After about one-and-a-half months of delay, the Supreme Court of India has brought up the case against the cryptocurrency banking ban by the Reserve Bank of India (RBI). The apex court had asked the government of India to present its report on cryptocurrency based on the findings of the special committee which was formed to evaluate the crypto sphere. The Supreme Court has given the government two weeks’ time to submit the report.
As part of the original plan, the Supreme Court was to hear petitions against the RBI’s ban on cryptocurrencies on September 11. After repeated delays, the court finally brought up the case on October 25.
Nischal Shetty, CEO of Indian crypto exchange Wazirx said, “Supreme court has asked the government to file an affidavit related to the findings of the crypto committee set up by them. They’re supposed to submit this within two weeks. We don’t know what the committee report contains as of now.”
“So regardless, what we can expect is much more clarity about crypto from a government point of view. That’s a good step forward,” Shetty added.
Earlier, on April 6, the RBI had issued the circular on ‘Prohibition on Dealing in Virtual Currencies (VCs).’ Prior to the April 6 circular, the RBI had sent public notices on 24 December 2013, 01 February 2017 and 05 December 2017 cautioning users, holders and traders of virtual currencies, including Bitcoins, regarding various risks associated in dealing with such virtual currencies.
As per the RBI circular, “entities regulated by the Reserve Bank shall not deal in VCs or provide services for facilitating any person or entity in dealing with or settling VCs. Such services include maintaining accounts, registering, trading, settling, clearing, giving loans against virtual tokens, accepting them as collateral, opening accounts of exchanges dealing with them and transfer/receipt of money in accounts relating to purchase/sale of VCs.”
The circular also added, “Regulated entities which already provide such services shall exit the relationship within three months from the date of this circular.”
Soon after the circular was issued, commercial banks closed the accounts of crypto exchanges. While some industry participants filed petitions against the ban, which went into effect in July.

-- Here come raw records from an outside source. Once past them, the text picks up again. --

Definition bytes_of (hart : nat) (log : list (nat * Z)) : text :=
  omap (fun e => if (e.1 =? hart)%nat then Some e.2 else None) log.

Definition harts_printing (texts : list text) : list (nat * text) := imap (fun i t => (i, t)) texts.

Lemma bytes_of_snoc i log h b : bytes_of i (log ++ [(h, b)]) = bytes_of i log ++ (if (h =? i)%nat then [b] else []).
Proof. unfold bytes_of. rewrite omap_app. cbn. by destruct (h =? i)%nat. Qed.

Lemma print_steps (texts : list text) sched ps log :
  (forall i p, ps !! i = Some p -> p.1 = i /\ texts !! i = Some (bytes_of i log ++ p.2)) ->
  exists ps' log', run_schedule print_step sched (ps, log) = Val (ps', log') /\ length ps' = length ps /\
    forall i p, ps' !! i = Some p -> p.1 = i /\ texts !! i = Some (bytes_of i log' ++ p.2).
Proof.
  revert ps log. induction sched as [|h sched IH]; intros ps log Hi; [by exists ps, log|].
  change (run_schedule print_step (h :: sched) (ps, log))
    with (c ← turn print_step (ps, log) h; run_schedule print_step sched c).
  unfold turn. cbn [fst snd].
  destruct (ps !! h) as [[i [|b rest]]|] eqn:Eh; cbn [print_step fst snd mbind outcome_bind].
  - rewrite list_insert_id by done. by apply IH.
  - destruct (Hi h _ Eh) as [Hfst Ht]. cbn [fst snd] in Hfst, Ht. subst i.
    destruct (IH (<[h := (h, rest)]> ps) (log ++ [(h, b)])) as (ps' & log' & E & Hl & H).
    + intros j p Hj. rewrite bytes_of_snoc. apply list_lookup_insert_Some in Hj as [(<- & <- & _)|[Hne Hj]].
      * rewrite Nat.eqb_refl, <- app_assoc. by split.
      * rewrite (proj2 (Nat.eqb_neq h j)), app_nil_r by done. by apply Hi.
    + exists ps', log'. split; [exact E|]. by rewrite Hl, length_insert.
  - by apply IH.
Qed.
(* ===== verification/RepoTests.v ===== *)
(** * The repository's tests, run on the model

    The three [#[test]] functions under [src/kernel], translated with the
    definitions of this development: [test] of [kernel_paging/src/paging.rs], of
    [arcinject/src/lib.rs] and of [kernel_send_generic/src/single_threaded.rs].  What
    they print is not looked at, what they assert holds by computation; locals are
    dropped in the reverse order of their declarations.

    The test of the page tables leaves out the two conversions of addresses that
    [Sv32] has as fields by now; here they are the identity. *)

From S2P Require Import Prelude PagingBits Paging ArcInject Refcount.

(** ** paging.rs *)

(** The table at address 0x1000; the heap is not used. *)
Definition paging_test (alloc : mem -> option (Z * list Entry)) : outcome (Z * Z) :=
  let table2 := Build_GenericPaging 0x1000 Val Val in
  m ← Paging.map 2 4 alloc table2 0 0 (2 ^ 31) 7 {[ 0x1000 := zeroed 4 ]};
  _ ← for_each (fun _ a =>
        r ← query 2 4 table2 m a;
        match r with
        | Err _ => Stop UnwrapFailed
        | Ok p => assert! p =? a;; Val tt
        end) [0x6000; 0x62000; 0x23000; 0x7fc00000; 0x1fc00000; 0x10200000] tt;
  highest ← maximum_noncanon_virtual_address 2 4;
  assert! highest =? 0xffffffff;;
  Val (highest, get_vpn_offset 2 4).

(** ** arcinject *)

(** [Test { b: 1 }] at the address [p]; [tb] points to its field. *)
Definition arcinject_test (p : Z) : outcome (Z * Z * gmap Z (@ArcInner Z)) :=
  let h := Arc_new ∅ p 1 in
  h ← ArcInject_new h p;
  b ← ArcInject.deref h p;
  t ← ArcInject.deref h p;
  h ← ArcInject_drop h p;
  Val (b, t, h).

(** ** single_threaded.rs *)

(** [q]: the clones are dropped at the ends of their statements. *)
Definition refcount_test (R W : Type) `{Refcount R W} (p : Z) : outcome (heap Z) :=
  let '(h, b) := rc_new ∅ p 1 in
  let clone h := '(h, c) ← rc_clone h b; rc_drop h c in
  h ← clone h;
  h ← clone h;
  h ← clone h;
  rc_drop h b.

(** ** What they show *)

(** Every assertion of the tests holds, nothing stops, and nothing of the
    counted block is left; the [Arc] of the second test has no [Drop], so its block
    stays, with the count of one it was made with. *)
Example repository_tests_pass :
  paging_test (fun _ => None) = Val (0xffffffff, 32) /\
  arcinject_test 0x1000 = Val (1, 1, {[ 0x1000 := mkInner 1 0 (Some 1) ]}) /\
  refcount_test ThreadRefcount ThreadRefcountWeak 0x1000 = Val ∅.
Proof. split_and!; vm_compute; reflexivity. Qed.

Many of the local exchanges came up with their own solutions to bypass the banking ban. On September 28, Zebpay halted its exchange activities in India due to the banking problem and proceeded to set up operations in Malta. Similarly, the International Digital Asset Platform (IDAP) also shifted its base to Estonia.
It will be interesting to see what the government committee on cryptocurrency presents in its report which is due to be submitted within two weeks. The crypto community will be keeping a close watch on the subsequent proceedings of the supreme court on this.